Following the 1971 age change, it was felt that a group within Trefoil Guild was needed to cater for it's younger members - so LINK International Fellowship was founded in 1973 to cater for 18-30 year old Trefoil Guild members, male and female.   In 1980 "Talking Trefoil", a service which recorded "The Trefoil" magazine on audio cassette, was launched - replacing the previous braille magazine "The Trefoil Adventurer".   In 1982, LINK approached the Trefoil Guild about the possibly of absorbing the LINK members into Trefoil Guild once they passed the upper age limit for LINK.  As a result of this, with LINK having been a mixed-gender group, a resolution was passed to admit men into The Trefoil Guild in 1984, although numbers have always been small, and tend mainly to be spouses of members.  The mid to late 1980s saw fundraising efforts towards the appeal for study bedrooms in the new World Centre, Pax Lodge.

In 1993 the Guide Promise was revised, and a new logo and design for the Promise Badge was designed, including a new Trefoil Guild Promise Badge in the same style as for the mainstream Guiding sections, but with red enamel - and the launch of the new Trefoil Guild File.  This coincided with the celebration of the Golden Jubilee of Trefoil Guild, with a celebration weekend at Swanwick in Derbyshire.  1994 saw the start of a consultation on the possibility of a name change, as it was felt that "Trefoil Guild" was not self-explanatory.  However, the suggestions were whittled down to two options - "The Guide Trefoil Guild" or "The Trefoil Guild" - a 2:1 majority in favour of the latter resulted in no change.
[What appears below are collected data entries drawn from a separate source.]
(* ===== verification/Page.v ===== *)
(** * Page.v: pages and page elements in memory (src/src/Bolt/page.h, type.h)

    A page is a 16-byte packed header ([id], [flag], [count], [overflow])
    followed by its elements: 16-byte packed [leafPageElement]s or
    [branchPageElement]s and then the bytes of their keys and values, found
    through each element's [pos], an offset from the element itself.  A page
    pointer is an offset [p] into a memory [m : list byte]. *)
From S2P Require Import Bytes.
From S2P Require Import BinSearch.

(** ** Constants *)

(** [enum pageFlags] *)
Definition branchPageFlag : Z := 0x01.
Definition leafPageFlag : Z := 0x02.
Definition metaPageFlag : Z := 0x04.
Definition freelistPageFlag : Z := 0x10.

Definition valueLeafFlag : Z := 0x00.
Definition bucketLeafFlag : Z := 0x01.

(** [offsetof(Page, ptr)] *)
Definition PAGEHEADERSIZE : Z := 16.
Definition MINKEYSPERPAGE : Z := 2.

(** [sizeof(leafPageElement)], [sizeof(branchPageElement)] *)
Definition LEAFELEMSIZE : Z := 16.
Definition BRANCHELEMSIZE : Z := 16.

(** [x & f] as a condition *)
Definition has_flag (x f : Z) : bool := negb (Z.land x f =? 0).

(** ** struct Page *)

Definition Page_id (m : list byte) (p : Z) : res Z := load 8 m p.
Definition Page_flag (m : list byte) (p : Z) : res Z := load 2 m (p + 8).
Definition Page_count (m : list byte) (p : Z) : res Z := load 2 m (p + 10).
Definition Page_overflow (m : list byte) (p : Z) : res Z := load 4 m (p + 12).
Definition Page_set_id (m : list byte) (p z : Z) : res (list byte) := store 8 m p z.
Definition Page_set_flag (m : list byte) (p z : Z) : res (list byte) := store 2 m (p + 8) z.
Definition Page_set_count (m : list byte) (p z : Z) : res (list byte) := store 2 m (p + 10) z.
Definition Page_set_overflow (m : list byte) (p z : Z) : res (list byte) := store 4 m (p + 12) z.
(** [ptr], where the data start *)
Definition Page_ptr (p : Z) : Z := p + PAGEHEADERSIZE.

(** [getLeafPageElement(index)], [getLeafPageKeyElementPtr(index)] *)
Definition getLeafPageElement (p index : Z) : Z := Page_ptr p + index * LEAFELEMSIZE.
(** [getBranchPageElement(index)] *)
Definition getBranchPageElement (p index : Z) : Z := Page_ptr p + index * BRANCHELEMSIZE.

(** ** struct leafPageElement, at offset [e] *)

Definition leaf_flag (m : list byte) (e : Z) : res Z := load 4 m e.
Definition leaf_pos (m : list byte) (e : Z) : res Z := load 4 m (e + 4).
Definition leaf_ksize (m : list byte) (e : Z) : res Z := load 4 m (e + 8).
Definition leaf_vsize (m : list byte) (e : Z) : res Z := load 4 m (e + 12).

(** [read(p, s)]: [s] bytes at [p] from the element *)
Definition leaf_read (m : list byte) (e p s : Z) : res Item := Item_of_buf m (e + p) s.
Definition leaf_key (m : list byte) (e : Z) : res Item :=
  pos ← leaf_pos m e; ksize ← leaf_ksize m e; leaf_read m e pos ksize.
Definition leaf_value (m : list byte) (e : Z) : res Item :=
  pos ← leaf_pos m e; ksize ← leaf_ksize m e; vsize ← leaf_vsize m e;
  leaf_read m e (wrap32 (pos + ksize)) vsize.
(** [valuePtr()]: the offset of the value *)
Definition leaf_valuePtr (m : list byte) (e : Z) : res Z :=
  pos ← leaf_pos m e; ksize ← leaf_ksize m e; Ok (e + wrap32 (pos + ksize)).

(** ** struct branchPageElement, at offset [e] *)

Definition branch_pos (m : list byte) (e : Z) : res Z := load 4 m e.
Definition branch_ksize (m : list byte) (e : Z) : res Z := load 4 m (e + 4).
Definition branch_pageId (m : list byte) (e : Z) : res Z := load 8 m (e + 8).
Definition branch_key (m : list byte) (e : Z) : res Item :=
  pos ← branch_pos m e; ksize ← branch_ksize m e; Item_of_buf m (e + pos) ksize.

(** ** Searches over the elements of a page (cursor.cc) *)

(** [Cursor::binarySearchLeaf(arr, key, count, found)], [arr] at offset [e0] *)
Definition binarySearchLeaf (m : list byte) (e0 : Z) (key : Item) (count : Z) : res (Z * bool) :=
  bsearch (fun mid => k ← leaf_key m (e0 + mid * LEAFELEMSIZE); Ok (data_ k)) count (data_ key).

(** [Cursor::binarySearchBranch(arr, key, count, found)] *)
Definition binarySearchBranch (m : list byte) (e0 : Z) (key : Item) (count : Z) : res (Z * bool) :=
  bsearch (fun mid => k ← branch_key m (e0 + mid * BRANCHELEMSIZE); Ok (data_ k)) count (data_ key).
In 1996 the 'Starter Pack' scheme began - with Guilds encouraged to sign up to donate packs of equipment worth £25 to new units opening up in their area, together with games, equipment and activity ideas.  It also saw the creation of the first national Trefoil Guild website.

In 2000 a new handbook, 'Welcome to the Trefoil Guild' was introduced, and following fundraising which began in 1997, a Trefoil Guild plot was created at the National Memorial Arboretum, in Staffordshire.  2000 also saw the Trefoil Guild millennium cruise.  2001 saw the introduction of a new award, the "Trefoil Guild Brooch", for outstanding and devoted service.  The first brooch was awarded to Ruth Tett of Devon Lone Guild.

2003 brought celebration of the Diamond Jubilee, with a commemorative badge, a Diamond Jubilee Scarf, and a specially produced songbook.  in 2005 the first range of Trefoil Guild 'occasional wear' was introduced, and in 2007 the Trefoil Guild became a corporate member of Girlguiding UK.  To celebrate Guiding's coming centenary, Trefoil Guild organised events at each of the World Centres - at Our Cabana in 2007, Our Chalet in 2008, Sangam in 2009, and Pax Lodge in 2010.  

2008 was the year that LINK disbanded, merging into the main Trefoil Guild.  It also saw the publication of the new Trefoil Guild Handbook, to replace 'Welcome to the Trefoil Guild'.

Guiding celebrated it's centenary in 2010, and Trefoil Guild chose to mark the occasion by setting a challenge for a Centenary flower bed to be established in each Guiding County of the UK, organised by local Guilds.  In 2011 it withdrew from the International Scout and Guide Fellowship (ISGF) (of which it had been a founding member in 1955) due to unresolved issues.  

2013 saw the launch of the Voyage Award, following a pilot in Anglia Region.  This offers individuals the change to follow an award scheme as adults, developing their skills and supporting their community.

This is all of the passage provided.